İnsanı İyilik Yaşatır

Kardeşlerim!

Bir ayet-i  kerimede  Yüce  Rabbimiz  şöyle buyuruyor:  “İyilik  ve  takva  (Allah’a  karşı  gelmekten sakınma) üzere yardımlaşın. Ama günah ve düşmanlık üzere  yardımlaşmayın.  Allah’a  karşı  gelmekten sakının. Çünkü Allah’ın cezası çok şiddetlidir.”1
Bir hadis-i şerifte ise Peygamber Efendimiz (s.a.s) şöyle buyuruyor: “Yaptığı iyiliği kendisini sevindiren, kötülükleri de kendisini üzen kimse gerçek bir mü’mindir.”2

Kardeşlerim!

İslam  medeniyetinde  iyilik,  var  oluşun  gayesidir. Âlemlerin Rabbi, bizi yeryüzüne iyi insan olalım, iyiliği egemen kılalım diye gönderdi. “İyilik” gündelik hayatımızda daha çok “hayır” kavramıyla  ifade  edilir.  “Hayır”  deyince  her  türlü  iyi, güzel, faydalı, erdemli tutum ve davranışı anlarız. “Hayır işlemek”, iyilik yapmak anlamına gelir. Amacı insanlara iyilik ve yardım etmek olan gönüllü kuruluşlara “hayır kurumu” deriz. İnsanlara iyi dileklerimizi aktarırken “hayırlı   olsun”   temennisinde   bulunuruz.   Yola   çıkan kimseyi “hayra karşı” sözüyle uğurlarız.
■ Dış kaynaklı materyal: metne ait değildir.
(** ** The indexing cache *)

(** The cache of [r] stands at item [k] of the items [es] of its payload. *)
Definition cache_at (es : list bytes) (k : nat) (r : RLP) : Prop :=
  m_lastIndex r = Z.of_nat k /\ es !! k = Some (m_lastItem r) /\
  m_lastEnd r = lenZ (concat (take (S k) es)).

(** Either a fresh cache, or one left by an earlier access. *)
Definition cache_ok (es : list bytes) (r : RLP) : Prop :=
  payload (m_data r) = Ok (concat es) /\
  (m_lastIndex r = SIZE_MAX \/ exists k, cache_at es k r).

Lemma index_loop_ref es n : forall k r,
  Forall valid_item es -> cache_at es k r -> (k + n < length es)%nat ->
  exists r', index_loop n (concat es) r = Ok r' /\ cache_at es (k + n) r' /\ m_data r' = m_data r.
Proof.
  induction n as [|n IH]; intros k r Hv Hc Hn.
  - exists r. by rewrite Nat.add_0_r.
  - destruct Hc as (Hi & He & Hend). cbn [index_loop].
    pose proof (Forall_lookup_1 _ _ _ _ Hv He) as [Hne _].
    rewrite (proj2 (Z.eqb_neq _ _)).
    2:{ destruct (m_lastItem r) as [|b0 b]; [done |]. rewrite lenZ_cons. pose proof (lenZ_nonneg b). lia. }
    destruct (lookup_lt_is_Some_2 es (S k)) as [e He']; [lia |].
    pose proof (Forall_lookup_1 _ _ _ _ Hv He') as Hve.
    assert (concat es = concat (take (S k) es) ++ e ++ concat (drop (S (S k)) es)) as Hsplit.
    { rewrite <- (take_drop_middle es (S k) e He') at 1. by rewrite concat_app. }
    rewrite Hend, Hsplit, cropped1_app, valid_size by done. cbn [mbind result_bind].
    rewrite cropped2_front, <- Hsplit.
    destruct (IH (S k) (mk_RLP (m_data r) (m_lastIndex r + 1)
                (lenZ (concat (take (S k) es)) + lenZ e) e)) as (r' & Hl & Hc' & Hd);
      [done | | lia |].
    + split_and!; cbn [m_lastIndex m_lastItem m_lastEnd]; [| exact He' |].
      * rewrite Hi. lia.
      * rewrite (take_S_r _ _ _ He'), concat_app, lenZ_app. cbn [concat]. by rewrite app_nil_r.
    + exists r'. split; [exact Hl |]. split; [by replace (k + S n)%nat with (S k + n)%nat by lia |].
      done.
Qed.

(** One access: whatever the cache, the item asked for, and a good cache. *)
Lemma index_ref es r i e :
  Forall valid_item es -> cache_ok es r -> es !! i = Some e -> Z.of_nat (length es) < SIZE_MAX ->
  exists r', index (Z.of_nat i) r = Ok (node e, r') /\ cache_ok es r' /\ m_data r' = m_data r.
Proof.
  intros Hv [Hp Hc] He Hlen. pose proof (lookup_lt_Some _ _ _ He) as Hi.
  assert (exists r1 k, (if Z.of_nat i <? m_lastIndex r then
            n ← sizeAsEncoded (concat es);
            Ok {| m_data := m_data r; m_lastIndex := 0; m_lastEnd := n;
                  m_lastItem := cropped2 0 n (concat es) |}
          else Ok r) = Ok r1 /\ cache_at es k r1 /\ (k <= i)%nat /\ m_data r1 = m_data r)
    as (r1 & k & H1 & Hat & Hk & Hd1).
  { destruct (Z.ltb_spec (Z.of_nat i) (m_lastIndex r)).
    - destruct es as [|e0 es0]; [simpl in Hi; lia |].
      apply Forall_cons in Hv as [Hv0 _]. cbn [concat]. rewrite valid_size by done.
      cbn [mbind result_bind]. rewrite cropped2_front. eexists _, 0%nat. split; [done |].
      split; [| split; [lia | done]]. split_and!; cbn; [done | done |]. by rewrite app_nil_r.
    - destruct Hc as [Hc|[k Hk]]; [lia |]. exists r, k. destruct Hk as (Hk & ? & ?).
      split; [done |]. split; [done |]. split; [lia | done]. }
  destruct (index_loop_ref es (i - k) k r1 Hv Hat) as (r2 & H2 & Hat2 & Hd2); [lia |].
  replace (k + (i - k))%nat with i in Hat2 by lia.
  exists r2. split; [| split; [split; [by rewrite Hd2, Hd1 | eauto] | congruence]].
  unfold index. rewrite Hp. cbn [mbind result_bind]. rewrite H1. cbn [mbind result_bind].
  destruct Hat as (-> & _). replace (Z.to_nat (Z.of_nat i - Z.of_nat k)) with (i - k)%nat by lia.
  rewrite H2. cbn [mbind result_bind]. destruct Hat2 as (_ & Hit & _).
  rewrite He in Hit. injection Hit as <-.
  by rewrite (proj2 (valid_RLP e (Forall_lookup_1 _ _ _ _ Hv He))).
Qed.

(** A sequence of accesses on one node, the cache threaded through. *)
Fixpoint index_seq (ixs : list nat) (r : RLP) : result (list RLP) :=
  match ixs with
  | [] => Ok []
  | i :: ixs' => '(e, r') ← index (Z.of_nat i) r; l ← index_seq ixs' r'; Ok (e :: l)
  end.

Lemma index_seq_ref es ixs r :
  Forall valid_item es -> Z.of_nat (length es) < SIZE_MAX -> cache_ok es r ->
  Forall (fun i => (i < length es)%nat) ixs ->
  index_seq ixs r = Ok (map (fun i => node (nth i es [])) ixs).
Proof.
  intros Hv Hl Hc Hi. revert r Hc. induction Hi as [|i ixs Hi His IH]; intros r Hc; [done |].
  destruct (lookup_lt_is_Some_2 es i Hi) as [e He].
  destruct (index_ref es r i e Hv Hc He Hl) as (r' & E & Hc' & _).
  cbn [index_seq map]. rewrite E. cbn [mbind result_bind]. rewrite (IH r' Hc').
  by rewrite (nth_lookup_Some _ _ _ _ He).
Qed.

(** ** Reading the fields of a record in turn *)

(** [rlp[i]] converted by [conv]; the node is threaded for its cache. *)
Definition field {A} (i : nat) (conv : RLP -> result A) (r : RLP) : result (A * RLP) :=
  '(e, r') ← index (Z.of_nat i) r; a ← conv e; Ok (a, r').

Lemma field_ref {A} es r i (conv : RLP -> result A) e a :
  Forall valid_item es -> Z.of_nat (length es) < SIZE_MAX -> cache_ok es r ->
  es !! i = Some e -> conv (node e) = Ok a ->
  exists r', field i conv r = Ok (a, r') /\ cache_ok es r'.
Proof.
  intros Hv Hl Hc He Ha. destruct (index_ref es r i e Hv Hc He Hl) as (r' & E & Hc' & _).
  exists r'. unfold field. rewrite E. cbn [mbind result_bind]. by rewrite Ha.
Qed.

Lemma cache_fresh d es : payload d = Ok (concat es) -> cache_ok es (node d).
Proof. intros H. split; [done |]. by left. Qed.

(** Step through the next [field] of the goal; [Hc] is the state of the cache. *)
Ltac read_field Hv Hc tac :=
  match goal with
  | |- context [field ?i ?conv ?r] =>
      let r' := fresh "r" in let E := fresh "E" in let Hc' := fresh "Hc" in
      edestruct (field_ref _ r i conv _ _ Hv ltac:(done) Hc ltac:(reflexivity) ltac:(tac))
        as (r' & E & Hc'); rewrite E; clear E Hc; rename Hc' into Hc;
      cbn [mbind result_bind]
  end.

(** ** Nodes built from arbitrary bytes *)

Lemma RLP_strict_inv d r : RLP_ d VeryStrict = Ok r ->
  r = node d /\ actualSize d = Ok (lenZ d).
Proof.
  unfold RLP_. eval_flags. destruct (actualSize d) as [a|e] eqn:Ha; [| done].
  cbn [mbind result_bind]. destruct (Z.ltb_spec a (lenZ d)); [done |]. cbn [mbind result_bind].
  rewrite Ha. cbn [mbind result_bind]. destruct (Z.ltb_spec (lenZ d) a); [done |].
  cbn [mbind result_bind]. intros [= <-]. split; [done |]. f_equal. lia.
Qed.

Lemma lengthSize_nonneg d : 0 <= lengthSize d.
Proof.
  unfold lengthSize. unfold_consts.
  repeat case_step; bool_to_prop; lia.
Qed.

Lemma payloadOffset_nonneg d : 0 <= payloadOffset d.
Proof. unfold payloadOffset. pose proof (lengthSize_nonneg d). case_step; lia. Qed.

Lemma rlpLength_single d l : isSingleByte d = true -> rlpLength d = Ok l -> l = 1.
Proof.
  rewrite rlpLength_at. unfold isSingleByte. intros H. bool_to_prop. rewrite H.
  destruct (requireGood d); [| done]. cbn [mbind result_bind].
  rewrite (proj2 (Z.ltb_lt _ _)) by done. congruence.
Qed.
Rüyaları “hayra yormak” isteriz. İyiliğini gördüğümüz insanlara hayatlarında “hayır dua” eder, vefatlarından sonra onları “hayırla yâd” ederiz. Her türlü iyiliğin O’nun elinde olduğunu bildiğimizden, “Hayırlısı Allah’tan!” deriz. “Hayırlı evlat”, ailevî ve manevî değerlerine sahip çıkan iyi çocuklar için kullandığımız bir tabirdir. “Hayırhâh” insan, herkesin iyiliğini isteyen, iyiliksever kişidir. Muhammed  Mustafa  (s.a.s)  “hayru’l-beşer”dir;  o, insanların en iyisidir.

Kardeşlerim!

Yüce dinimize göre sadece iyi olmak yetmez. Sadece kendimize     iyi     olmak     yeterli     görülmez.   Bütün Müslümanlardan istenen, iyi değerler üretmek ve o değerlere öncülük, rehberlik yapmaktır; kötülükleri iyilikle ortadan  kaldırmaktır.  Kerim  Kitabımız,  böyle  yapıldığı takdirde en azılı düşmanlıkların en sıcak dostluklara dönüşeceğini  haber  verir  bizlere.  Bu  güzel  davranışın, hayır ve olgunluk sahibi kişilerin bir alameti olduğunu bildirir.3

Peygamber Efendimiz (s.a.s) de “Her iyilik sadakadır.”4 buyurarak bitmez tükenmez çeşitleri olan iyiliğin insana kazandırdığı sevaba işaret eder. Rahmet Elçisi, “Allah’ım! Beni iyilik yaptığında sevinç duyan, kötülük yaptığında da bağışlanma dileyen kullarından eyle”5    niyazıyla  aslında  hepimizin  birer   iyilik  neferi olmamızı ister.

Kardeşlerim!

Bizler, iyiliği yeryüzüne öğreten, iyiliklerle gönülleri fetheden bir medeniyetin mensuplarıyız. Bu medeniyet, insanı yaşat ki devlet yaşasın anlayışıyla yeryüzünü imar etmiştir. Bu medeniyet, ulaştığı her yeri, mescit ve camiler, vakıflar, hanlar, hamamlar,   imarethaneler, yetimhaneler, şifahaneler,  mektep  ve  medreseler,  çeşme  ve  sebiller, köprü ve kervansaraylarla donatmıştır. Bu medeniyetin mensupları, iyiliğe öncü, iyilere yol arkadaşı olmayı kendilerine hep şiar edinmişlerdir. Bizim medeniyetimiz, insan   onur   ve   haysiyetini   incitmemek   adına   ihtiyaç sahipleri için sadaka taşlarını düşünecek kadar ince bir anlayışa sahiptir. Bizim medeniyetimiz, soğuk kış günlerinde barınmaları için kuşlara ev yapacak kadar merhameti kuşanmış bir medeniyettir.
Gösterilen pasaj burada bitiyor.